WHAT YOU NEED TO DO = Search the data for the string "bool" and gather each line it is in.

RECORDS SHOWN =

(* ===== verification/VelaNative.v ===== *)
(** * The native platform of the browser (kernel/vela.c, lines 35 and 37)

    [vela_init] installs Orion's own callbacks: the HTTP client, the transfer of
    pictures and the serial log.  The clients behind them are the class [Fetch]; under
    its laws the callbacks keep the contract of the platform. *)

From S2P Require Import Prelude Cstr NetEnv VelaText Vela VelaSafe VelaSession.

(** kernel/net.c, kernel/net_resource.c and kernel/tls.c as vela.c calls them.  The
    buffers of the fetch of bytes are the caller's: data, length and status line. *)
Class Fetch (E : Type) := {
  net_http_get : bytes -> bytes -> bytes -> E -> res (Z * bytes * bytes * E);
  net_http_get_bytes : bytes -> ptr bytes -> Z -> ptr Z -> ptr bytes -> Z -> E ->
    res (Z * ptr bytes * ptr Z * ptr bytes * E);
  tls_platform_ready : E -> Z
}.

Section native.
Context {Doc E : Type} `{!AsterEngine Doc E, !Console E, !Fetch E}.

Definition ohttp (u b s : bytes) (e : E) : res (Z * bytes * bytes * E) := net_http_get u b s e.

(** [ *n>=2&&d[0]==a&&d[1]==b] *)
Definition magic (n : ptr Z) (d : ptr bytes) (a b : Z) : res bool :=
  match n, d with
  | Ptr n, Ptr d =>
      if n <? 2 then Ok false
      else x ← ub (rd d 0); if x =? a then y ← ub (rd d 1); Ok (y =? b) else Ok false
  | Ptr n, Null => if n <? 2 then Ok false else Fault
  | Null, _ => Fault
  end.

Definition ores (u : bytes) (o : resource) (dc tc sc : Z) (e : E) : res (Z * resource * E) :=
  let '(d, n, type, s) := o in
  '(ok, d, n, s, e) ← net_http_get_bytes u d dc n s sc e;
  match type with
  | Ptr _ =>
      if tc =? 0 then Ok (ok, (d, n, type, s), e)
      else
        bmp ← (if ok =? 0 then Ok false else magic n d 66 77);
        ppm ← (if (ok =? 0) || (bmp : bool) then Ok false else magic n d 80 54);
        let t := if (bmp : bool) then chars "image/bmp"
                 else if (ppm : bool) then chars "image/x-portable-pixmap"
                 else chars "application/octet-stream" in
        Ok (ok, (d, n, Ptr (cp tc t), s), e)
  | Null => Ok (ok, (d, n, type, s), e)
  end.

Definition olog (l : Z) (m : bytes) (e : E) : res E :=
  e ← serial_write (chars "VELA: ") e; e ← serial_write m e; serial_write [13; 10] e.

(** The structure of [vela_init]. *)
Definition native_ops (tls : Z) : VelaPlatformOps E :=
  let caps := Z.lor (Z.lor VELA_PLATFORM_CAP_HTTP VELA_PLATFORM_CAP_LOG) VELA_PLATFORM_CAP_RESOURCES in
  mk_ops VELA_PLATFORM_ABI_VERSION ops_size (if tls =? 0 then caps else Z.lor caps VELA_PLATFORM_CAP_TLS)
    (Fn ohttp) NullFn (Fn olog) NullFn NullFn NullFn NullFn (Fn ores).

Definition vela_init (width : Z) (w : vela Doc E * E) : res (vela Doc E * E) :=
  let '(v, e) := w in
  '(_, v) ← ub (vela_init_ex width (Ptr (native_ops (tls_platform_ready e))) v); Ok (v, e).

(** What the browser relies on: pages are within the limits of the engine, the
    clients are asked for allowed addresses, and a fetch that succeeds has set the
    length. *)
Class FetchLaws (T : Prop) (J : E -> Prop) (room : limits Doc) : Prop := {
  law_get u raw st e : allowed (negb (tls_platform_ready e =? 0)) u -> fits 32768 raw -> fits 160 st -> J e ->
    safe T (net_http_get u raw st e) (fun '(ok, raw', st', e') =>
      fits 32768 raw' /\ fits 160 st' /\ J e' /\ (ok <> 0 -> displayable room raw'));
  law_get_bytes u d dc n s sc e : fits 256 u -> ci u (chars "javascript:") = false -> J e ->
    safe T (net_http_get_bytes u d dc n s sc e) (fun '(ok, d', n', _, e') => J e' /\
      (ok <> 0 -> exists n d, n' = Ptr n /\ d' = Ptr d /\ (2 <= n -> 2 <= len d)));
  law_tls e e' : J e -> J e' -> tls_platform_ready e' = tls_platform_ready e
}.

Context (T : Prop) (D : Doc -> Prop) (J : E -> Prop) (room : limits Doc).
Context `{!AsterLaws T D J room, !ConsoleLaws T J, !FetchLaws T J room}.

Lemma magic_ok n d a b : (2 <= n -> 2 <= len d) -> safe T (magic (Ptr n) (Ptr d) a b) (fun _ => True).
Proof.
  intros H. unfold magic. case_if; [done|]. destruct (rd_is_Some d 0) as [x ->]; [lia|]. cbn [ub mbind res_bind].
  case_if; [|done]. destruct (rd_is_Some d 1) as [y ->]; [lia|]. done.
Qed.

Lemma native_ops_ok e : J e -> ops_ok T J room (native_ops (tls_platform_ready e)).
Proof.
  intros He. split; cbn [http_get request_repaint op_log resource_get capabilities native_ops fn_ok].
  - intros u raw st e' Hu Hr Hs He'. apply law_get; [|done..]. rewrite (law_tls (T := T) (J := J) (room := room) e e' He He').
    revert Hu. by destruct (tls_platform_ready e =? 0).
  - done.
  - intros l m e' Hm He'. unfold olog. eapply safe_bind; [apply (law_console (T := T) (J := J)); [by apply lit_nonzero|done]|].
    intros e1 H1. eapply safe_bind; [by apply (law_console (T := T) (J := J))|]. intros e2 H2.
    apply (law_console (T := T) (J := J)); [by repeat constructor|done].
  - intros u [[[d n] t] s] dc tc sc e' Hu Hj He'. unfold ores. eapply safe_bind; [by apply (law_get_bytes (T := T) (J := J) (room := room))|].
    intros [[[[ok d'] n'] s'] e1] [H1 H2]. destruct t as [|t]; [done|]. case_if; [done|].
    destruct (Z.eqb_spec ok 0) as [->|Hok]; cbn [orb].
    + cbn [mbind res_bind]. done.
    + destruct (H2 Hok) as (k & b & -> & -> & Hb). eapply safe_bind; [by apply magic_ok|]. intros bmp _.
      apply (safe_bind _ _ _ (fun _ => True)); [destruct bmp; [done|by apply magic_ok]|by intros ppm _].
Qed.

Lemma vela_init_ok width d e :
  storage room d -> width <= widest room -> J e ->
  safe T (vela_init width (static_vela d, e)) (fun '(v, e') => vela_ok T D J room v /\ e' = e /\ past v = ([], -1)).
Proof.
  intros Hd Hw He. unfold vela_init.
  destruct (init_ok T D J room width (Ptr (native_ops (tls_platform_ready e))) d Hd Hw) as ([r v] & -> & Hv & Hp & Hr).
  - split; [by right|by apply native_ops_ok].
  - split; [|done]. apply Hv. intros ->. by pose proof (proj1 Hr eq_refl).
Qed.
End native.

WRITTEN RESPONSE =
Definition magic (n : ptr Z) (d : ptr bytes) (a b : Z) : res bool :=
        ppm ← (if (ok =? 0) || (bmp : bool) then Ok false else magic n d 80 54);
        let t := if (bmp : bool) then chars "image/bmp"
                 else if (ppm : bool) then chars "image/x-portable-pixmap"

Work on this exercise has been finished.